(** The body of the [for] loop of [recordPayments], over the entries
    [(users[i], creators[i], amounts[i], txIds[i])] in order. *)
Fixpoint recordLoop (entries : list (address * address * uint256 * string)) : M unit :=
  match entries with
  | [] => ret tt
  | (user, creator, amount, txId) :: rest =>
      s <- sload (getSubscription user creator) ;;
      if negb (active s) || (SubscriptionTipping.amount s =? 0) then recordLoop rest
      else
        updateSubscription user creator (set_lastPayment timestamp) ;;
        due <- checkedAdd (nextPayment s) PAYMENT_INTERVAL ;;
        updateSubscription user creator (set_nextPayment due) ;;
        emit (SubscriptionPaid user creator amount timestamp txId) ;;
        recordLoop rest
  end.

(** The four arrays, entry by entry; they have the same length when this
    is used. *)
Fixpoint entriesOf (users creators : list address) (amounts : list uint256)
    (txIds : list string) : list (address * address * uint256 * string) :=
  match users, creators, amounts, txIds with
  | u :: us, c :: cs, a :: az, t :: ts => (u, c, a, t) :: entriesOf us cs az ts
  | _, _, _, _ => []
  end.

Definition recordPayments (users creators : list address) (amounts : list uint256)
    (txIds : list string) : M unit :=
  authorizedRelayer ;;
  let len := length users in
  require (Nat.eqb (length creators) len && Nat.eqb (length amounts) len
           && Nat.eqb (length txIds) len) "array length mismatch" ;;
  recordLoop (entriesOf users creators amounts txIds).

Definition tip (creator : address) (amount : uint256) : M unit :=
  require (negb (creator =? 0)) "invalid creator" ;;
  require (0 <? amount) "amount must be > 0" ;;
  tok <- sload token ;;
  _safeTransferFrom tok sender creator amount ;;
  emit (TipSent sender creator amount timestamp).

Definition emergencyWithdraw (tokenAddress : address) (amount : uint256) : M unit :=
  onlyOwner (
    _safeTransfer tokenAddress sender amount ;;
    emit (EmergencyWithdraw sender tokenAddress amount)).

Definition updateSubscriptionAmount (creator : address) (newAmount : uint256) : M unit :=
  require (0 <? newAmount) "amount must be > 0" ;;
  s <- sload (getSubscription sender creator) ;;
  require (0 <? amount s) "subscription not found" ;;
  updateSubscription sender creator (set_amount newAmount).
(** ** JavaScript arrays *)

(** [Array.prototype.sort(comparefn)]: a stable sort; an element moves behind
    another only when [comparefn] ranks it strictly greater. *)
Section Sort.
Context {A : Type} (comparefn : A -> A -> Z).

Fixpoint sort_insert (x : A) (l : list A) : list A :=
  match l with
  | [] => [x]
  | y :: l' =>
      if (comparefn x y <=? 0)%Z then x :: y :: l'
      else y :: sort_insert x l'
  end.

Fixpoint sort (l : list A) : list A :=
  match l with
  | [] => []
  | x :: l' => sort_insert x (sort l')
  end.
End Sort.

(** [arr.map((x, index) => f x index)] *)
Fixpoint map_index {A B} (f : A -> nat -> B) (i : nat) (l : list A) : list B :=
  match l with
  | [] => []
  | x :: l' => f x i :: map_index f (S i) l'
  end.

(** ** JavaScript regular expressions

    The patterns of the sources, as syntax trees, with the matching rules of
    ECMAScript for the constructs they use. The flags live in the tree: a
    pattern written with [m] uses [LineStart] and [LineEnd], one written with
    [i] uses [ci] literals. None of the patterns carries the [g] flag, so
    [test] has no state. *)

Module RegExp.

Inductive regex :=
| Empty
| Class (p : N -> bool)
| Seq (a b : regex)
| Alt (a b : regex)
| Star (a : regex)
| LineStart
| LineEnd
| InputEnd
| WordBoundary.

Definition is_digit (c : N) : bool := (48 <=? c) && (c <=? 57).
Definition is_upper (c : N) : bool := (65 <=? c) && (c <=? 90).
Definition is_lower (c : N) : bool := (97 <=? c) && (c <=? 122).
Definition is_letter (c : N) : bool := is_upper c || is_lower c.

────

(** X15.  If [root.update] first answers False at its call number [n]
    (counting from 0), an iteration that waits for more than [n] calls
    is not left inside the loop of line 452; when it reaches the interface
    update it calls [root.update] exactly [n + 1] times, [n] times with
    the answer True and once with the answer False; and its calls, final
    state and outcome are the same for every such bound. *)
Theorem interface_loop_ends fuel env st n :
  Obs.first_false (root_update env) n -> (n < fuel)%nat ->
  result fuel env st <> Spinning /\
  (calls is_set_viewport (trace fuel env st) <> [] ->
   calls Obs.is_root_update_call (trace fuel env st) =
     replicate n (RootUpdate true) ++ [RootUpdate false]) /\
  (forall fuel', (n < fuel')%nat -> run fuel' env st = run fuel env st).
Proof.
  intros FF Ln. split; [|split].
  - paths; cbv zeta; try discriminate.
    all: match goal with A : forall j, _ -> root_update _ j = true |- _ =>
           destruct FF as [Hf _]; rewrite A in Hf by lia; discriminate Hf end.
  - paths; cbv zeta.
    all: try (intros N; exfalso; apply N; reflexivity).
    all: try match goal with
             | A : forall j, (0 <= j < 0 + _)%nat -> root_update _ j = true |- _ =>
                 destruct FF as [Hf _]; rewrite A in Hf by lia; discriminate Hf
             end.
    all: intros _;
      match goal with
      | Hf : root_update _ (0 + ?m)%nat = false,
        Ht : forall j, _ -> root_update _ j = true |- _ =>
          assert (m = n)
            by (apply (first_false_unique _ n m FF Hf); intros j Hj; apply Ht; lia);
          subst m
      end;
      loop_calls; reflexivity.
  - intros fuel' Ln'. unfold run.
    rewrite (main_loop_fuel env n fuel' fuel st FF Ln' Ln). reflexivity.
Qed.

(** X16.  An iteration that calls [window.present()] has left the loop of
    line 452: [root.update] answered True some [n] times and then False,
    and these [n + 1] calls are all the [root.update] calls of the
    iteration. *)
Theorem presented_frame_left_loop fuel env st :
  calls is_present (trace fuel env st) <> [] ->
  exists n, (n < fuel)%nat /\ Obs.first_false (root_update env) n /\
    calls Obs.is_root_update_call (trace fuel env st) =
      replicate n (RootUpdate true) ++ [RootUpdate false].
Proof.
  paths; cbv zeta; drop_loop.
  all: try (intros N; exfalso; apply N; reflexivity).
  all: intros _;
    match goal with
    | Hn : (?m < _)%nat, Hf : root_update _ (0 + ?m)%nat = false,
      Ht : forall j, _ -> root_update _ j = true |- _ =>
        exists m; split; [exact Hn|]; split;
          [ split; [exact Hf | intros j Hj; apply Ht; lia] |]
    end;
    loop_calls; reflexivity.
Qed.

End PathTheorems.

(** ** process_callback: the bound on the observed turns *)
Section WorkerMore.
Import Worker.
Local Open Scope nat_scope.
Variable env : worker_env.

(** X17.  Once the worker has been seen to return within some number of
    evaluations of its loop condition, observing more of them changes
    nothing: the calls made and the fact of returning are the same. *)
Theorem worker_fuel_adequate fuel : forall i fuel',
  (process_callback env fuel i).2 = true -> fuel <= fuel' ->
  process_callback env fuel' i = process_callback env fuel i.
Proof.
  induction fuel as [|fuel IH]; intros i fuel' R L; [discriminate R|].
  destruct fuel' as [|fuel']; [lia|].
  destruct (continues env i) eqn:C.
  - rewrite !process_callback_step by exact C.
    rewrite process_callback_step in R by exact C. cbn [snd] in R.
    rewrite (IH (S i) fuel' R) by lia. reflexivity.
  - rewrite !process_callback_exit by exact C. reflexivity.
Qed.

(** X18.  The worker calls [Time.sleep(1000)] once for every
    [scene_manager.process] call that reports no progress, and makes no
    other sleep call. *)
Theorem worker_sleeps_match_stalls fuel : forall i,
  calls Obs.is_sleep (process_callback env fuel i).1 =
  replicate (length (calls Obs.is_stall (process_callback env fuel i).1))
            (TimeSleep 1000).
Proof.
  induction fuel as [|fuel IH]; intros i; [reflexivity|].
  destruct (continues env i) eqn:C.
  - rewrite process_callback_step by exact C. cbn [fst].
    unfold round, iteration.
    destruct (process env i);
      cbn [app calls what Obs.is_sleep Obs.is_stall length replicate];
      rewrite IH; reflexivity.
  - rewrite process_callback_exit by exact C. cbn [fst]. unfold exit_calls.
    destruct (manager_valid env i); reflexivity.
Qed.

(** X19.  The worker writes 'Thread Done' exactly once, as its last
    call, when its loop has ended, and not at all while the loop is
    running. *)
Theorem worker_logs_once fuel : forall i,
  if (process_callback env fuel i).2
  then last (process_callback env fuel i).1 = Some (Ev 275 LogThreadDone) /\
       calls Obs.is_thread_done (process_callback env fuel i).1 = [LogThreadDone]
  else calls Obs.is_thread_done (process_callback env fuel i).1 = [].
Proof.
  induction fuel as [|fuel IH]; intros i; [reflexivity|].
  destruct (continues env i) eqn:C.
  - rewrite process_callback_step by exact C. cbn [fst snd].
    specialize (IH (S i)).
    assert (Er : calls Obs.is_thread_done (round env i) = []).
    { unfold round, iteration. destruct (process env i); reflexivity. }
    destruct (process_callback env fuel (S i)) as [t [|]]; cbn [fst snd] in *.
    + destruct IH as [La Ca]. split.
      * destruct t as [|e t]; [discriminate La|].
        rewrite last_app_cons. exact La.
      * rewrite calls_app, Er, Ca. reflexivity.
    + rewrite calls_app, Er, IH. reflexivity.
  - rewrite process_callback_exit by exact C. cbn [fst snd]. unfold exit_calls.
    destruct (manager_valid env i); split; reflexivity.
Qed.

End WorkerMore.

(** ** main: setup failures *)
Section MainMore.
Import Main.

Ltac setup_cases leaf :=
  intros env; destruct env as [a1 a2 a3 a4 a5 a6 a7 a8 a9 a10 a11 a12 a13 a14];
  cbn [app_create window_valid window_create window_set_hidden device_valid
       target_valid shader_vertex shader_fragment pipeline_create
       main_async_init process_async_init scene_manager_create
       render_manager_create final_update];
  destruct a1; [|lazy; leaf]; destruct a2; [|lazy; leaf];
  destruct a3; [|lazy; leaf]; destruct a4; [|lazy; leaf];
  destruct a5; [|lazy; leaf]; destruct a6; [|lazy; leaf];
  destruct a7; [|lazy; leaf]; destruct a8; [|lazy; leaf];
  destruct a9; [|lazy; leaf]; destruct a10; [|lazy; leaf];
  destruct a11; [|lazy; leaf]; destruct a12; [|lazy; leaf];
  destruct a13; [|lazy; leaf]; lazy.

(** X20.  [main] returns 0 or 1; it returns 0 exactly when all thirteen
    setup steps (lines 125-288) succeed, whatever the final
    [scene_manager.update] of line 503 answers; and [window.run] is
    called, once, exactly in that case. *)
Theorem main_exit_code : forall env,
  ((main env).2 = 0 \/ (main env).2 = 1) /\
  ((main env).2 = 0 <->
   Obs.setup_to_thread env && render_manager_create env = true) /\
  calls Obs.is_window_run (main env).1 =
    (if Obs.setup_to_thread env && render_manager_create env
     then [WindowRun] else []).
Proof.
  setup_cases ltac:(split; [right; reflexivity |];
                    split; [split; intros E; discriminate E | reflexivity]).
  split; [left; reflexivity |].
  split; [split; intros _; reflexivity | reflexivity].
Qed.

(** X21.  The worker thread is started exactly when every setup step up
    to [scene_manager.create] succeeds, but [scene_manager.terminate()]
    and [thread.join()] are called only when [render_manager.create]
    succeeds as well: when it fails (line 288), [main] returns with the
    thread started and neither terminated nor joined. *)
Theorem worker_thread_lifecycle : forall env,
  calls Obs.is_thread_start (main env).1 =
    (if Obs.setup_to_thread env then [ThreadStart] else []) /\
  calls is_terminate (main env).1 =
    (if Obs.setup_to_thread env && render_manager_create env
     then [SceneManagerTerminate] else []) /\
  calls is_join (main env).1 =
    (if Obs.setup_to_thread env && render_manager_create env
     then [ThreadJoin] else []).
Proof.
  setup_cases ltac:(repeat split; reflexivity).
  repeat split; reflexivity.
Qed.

────

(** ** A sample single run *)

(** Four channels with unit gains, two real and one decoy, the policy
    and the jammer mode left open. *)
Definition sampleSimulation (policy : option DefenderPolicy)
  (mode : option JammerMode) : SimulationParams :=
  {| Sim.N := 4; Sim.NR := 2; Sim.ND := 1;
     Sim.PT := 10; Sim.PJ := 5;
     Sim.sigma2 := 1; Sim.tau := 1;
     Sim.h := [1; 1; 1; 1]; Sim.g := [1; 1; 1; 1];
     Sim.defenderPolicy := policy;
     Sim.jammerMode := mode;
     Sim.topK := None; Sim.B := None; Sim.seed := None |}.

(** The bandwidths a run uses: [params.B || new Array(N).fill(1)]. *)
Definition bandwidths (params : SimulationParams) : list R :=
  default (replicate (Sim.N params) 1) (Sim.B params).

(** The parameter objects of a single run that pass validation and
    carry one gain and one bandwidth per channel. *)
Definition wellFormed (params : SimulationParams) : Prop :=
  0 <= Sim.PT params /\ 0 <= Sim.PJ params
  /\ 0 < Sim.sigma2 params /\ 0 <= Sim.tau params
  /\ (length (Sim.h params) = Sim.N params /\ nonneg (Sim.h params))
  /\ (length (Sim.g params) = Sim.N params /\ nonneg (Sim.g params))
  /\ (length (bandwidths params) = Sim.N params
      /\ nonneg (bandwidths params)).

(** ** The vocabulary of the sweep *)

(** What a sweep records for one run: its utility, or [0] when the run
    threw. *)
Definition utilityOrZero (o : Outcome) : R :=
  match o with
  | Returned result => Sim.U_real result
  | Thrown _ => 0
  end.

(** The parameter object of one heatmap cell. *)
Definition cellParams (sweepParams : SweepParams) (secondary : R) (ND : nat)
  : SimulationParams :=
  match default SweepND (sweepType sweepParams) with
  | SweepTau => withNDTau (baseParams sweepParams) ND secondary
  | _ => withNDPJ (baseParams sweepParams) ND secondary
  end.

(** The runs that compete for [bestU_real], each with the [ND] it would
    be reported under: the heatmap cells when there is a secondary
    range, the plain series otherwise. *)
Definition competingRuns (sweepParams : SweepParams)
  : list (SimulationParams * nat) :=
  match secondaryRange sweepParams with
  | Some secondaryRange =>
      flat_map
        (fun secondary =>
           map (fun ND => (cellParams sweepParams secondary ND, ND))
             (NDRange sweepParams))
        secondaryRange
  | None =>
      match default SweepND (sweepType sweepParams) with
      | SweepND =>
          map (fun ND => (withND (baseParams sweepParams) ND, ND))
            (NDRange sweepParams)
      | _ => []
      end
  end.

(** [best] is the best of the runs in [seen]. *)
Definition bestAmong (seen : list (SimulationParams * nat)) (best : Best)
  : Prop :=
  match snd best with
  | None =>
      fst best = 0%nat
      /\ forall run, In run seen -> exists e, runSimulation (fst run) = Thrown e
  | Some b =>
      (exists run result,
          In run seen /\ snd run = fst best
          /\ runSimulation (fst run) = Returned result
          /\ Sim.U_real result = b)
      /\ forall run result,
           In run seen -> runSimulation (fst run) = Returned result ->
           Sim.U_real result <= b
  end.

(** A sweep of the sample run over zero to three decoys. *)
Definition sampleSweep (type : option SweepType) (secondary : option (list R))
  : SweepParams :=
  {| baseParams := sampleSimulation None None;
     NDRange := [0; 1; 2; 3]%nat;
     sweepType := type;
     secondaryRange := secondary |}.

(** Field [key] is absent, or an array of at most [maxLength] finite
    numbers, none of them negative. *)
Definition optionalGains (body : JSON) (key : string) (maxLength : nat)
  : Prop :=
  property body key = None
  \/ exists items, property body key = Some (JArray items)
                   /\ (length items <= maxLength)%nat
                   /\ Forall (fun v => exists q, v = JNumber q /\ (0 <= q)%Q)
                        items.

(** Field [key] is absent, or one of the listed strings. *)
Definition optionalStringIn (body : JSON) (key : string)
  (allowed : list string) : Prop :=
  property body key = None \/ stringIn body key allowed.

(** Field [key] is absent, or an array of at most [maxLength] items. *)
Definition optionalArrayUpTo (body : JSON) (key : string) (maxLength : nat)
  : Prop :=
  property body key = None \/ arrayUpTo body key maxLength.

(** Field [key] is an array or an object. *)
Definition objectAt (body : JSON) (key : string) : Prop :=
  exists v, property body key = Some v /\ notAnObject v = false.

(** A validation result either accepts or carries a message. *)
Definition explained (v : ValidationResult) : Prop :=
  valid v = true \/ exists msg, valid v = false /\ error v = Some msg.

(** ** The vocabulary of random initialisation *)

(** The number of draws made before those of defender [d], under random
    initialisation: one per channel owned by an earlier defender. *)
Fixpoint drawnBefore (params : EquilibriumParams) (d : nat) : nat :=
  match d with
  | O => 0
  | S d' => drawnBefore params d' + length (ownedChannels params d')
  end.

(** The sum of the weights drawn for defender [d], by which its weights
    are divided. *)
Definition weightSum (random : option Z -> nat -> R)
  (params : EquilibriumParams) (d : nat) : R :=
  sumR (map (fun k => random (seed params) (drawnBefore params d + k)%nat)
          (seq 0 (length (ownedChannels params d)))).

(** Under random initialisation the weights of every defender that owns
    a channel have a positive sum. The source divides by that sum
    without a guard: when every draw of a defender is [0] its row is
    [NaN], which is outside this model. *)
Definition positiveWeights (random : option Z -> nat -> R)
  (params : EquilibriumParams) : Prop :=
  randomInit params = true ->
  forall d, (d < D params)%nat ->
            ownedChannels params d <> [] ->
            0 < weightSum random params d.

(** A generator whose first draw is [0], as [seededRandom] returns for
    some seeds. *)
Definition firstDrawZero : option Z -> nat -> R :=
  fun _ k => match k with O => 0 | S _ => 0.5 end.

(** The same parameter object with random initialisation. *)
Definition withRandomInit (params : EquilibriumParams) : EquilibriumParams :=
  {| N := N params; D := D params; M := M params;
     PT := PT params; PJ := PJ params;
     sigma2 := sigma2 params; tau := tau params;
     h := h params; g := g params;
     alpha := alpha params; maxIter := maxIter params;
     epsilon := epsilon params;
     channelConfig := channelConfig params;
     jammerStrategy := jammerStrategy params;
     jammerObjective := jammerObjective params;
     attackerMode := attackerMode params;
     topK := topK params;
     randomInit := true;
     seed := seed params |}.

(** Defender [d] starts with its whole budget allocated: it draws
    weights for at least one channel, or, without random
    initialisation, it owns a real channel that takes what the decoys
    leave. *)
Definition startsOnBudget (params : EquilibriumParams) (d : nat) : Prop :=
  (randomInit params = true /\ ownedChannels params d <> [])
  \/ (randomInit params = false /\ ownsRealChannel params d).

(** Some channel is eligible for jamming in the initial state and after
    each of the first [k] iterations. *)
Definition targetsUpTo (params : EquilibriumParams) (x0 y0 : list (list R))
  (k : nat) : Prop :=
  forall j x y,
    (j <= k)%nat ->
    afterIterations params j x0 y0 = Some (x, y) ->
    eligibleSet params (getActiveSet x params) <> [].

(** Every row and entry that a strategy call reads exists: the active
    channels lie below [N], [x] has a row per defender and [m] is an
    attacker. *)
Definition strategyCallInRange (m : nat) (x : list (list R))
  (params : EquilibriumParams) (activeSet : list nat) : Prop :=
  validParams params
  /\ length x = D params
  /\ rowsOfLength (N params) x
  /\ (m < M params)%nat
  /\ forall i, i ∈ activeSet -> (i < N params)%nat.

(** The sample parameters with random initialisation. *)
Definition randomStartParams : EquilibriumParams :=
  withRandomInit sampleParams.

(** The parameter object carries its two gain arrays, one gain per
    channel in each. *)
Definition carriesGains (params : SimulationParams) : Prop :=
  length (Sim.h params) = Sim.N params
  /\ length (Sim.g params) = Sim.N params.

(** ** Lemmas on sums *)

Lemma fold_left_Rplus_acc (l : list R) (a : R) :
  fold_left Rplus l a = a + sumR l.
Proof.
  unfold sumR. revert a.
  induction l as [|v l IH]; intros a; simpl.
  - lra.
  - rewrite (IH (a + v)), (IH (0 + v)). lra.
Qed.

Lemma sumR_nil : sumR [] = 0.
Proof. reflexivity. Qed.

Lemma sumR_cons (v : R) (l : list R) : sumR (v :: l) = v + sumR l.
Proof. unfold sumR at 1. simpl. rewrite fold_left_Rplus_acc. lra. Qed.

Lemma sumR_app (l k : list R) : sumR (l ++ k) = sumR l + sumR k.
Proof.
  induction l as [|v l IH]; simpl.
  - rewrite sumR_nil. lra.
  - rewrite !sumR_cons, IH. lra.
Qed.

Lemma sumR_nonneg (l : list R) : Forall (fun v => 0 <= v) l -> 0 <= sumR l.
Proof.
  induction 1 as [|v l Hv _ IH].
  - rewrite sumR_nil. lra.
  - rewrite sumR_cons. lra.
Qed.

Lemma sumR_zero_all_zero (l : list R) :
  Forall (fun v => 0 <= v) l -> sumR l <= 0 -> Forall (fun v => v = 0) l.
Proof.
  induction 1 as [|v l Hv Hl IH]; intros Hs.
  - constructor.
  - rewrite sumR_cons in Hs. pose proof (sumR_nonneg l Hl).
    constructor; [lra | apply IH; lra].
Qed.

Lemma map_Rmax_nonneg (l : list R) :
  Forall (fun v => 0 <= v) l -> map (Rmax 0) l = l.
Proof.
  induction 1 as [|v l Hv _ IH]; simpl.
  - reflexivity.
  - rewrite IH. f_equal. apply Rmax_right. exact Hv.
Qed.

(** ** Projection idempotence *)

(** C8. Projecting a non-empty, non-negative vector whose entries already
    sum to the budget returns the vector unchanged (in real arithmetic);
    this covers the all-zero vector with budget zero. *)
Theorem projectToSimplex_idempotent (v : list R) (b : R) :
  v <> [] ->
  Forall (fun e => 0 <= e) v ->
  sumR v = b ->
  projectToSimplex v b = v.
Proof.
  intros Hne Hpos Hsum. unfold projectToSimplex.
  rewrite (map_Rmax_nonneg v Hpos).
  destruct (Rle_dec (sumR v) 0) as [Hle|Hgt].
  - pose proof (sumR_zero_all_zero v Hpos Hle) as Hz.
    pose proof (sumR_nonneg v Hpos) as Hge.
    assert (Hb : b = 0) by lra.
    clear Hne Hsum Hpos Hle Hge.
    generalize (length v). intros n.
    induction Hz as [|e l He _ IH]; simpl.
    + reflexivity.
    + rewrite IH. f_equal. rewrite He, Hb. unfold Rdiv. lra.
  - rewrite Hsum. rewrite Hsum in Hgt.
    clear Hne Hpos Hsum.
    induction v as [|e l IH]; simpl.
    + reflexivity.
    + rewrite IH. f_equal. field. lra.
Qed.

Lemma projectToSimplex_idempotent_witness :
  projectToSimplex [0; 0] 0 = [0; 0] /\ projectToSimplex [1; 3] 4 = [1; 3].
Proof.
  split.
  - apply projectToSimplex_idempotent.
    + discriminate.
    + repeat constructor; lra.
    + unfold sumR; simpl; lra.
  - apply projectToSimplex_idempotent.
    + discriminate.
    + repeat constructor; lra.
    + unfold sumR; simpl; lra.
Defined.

────

What you are asked to do: Only one stretch of the records above is wanted: the lines between the one holding "- rewrite sumR_cons in" and the one holding "(** ** Projection idempotence *)", inclusive, reproduced exactly.

Finished exercise:
  - rewrite sumR_cons in Hs. pose proof (sumR_nonneg l Hl).
    constructor; [lra | apply IH; lra].
Qed.

Lemma map_Rmax_nonneg (l : list R) :
  Forall (fun v => 0 <= v) l -> map (Rmax 0) l = l.
Proof.
  induction 1 as [|v l Hv _ IH]; simpl.
  - reflexivity.
  - rewrite IH. f_equal. apply Rmax_right. exact Hv.
Qed.

(** ** Projection idempotence *)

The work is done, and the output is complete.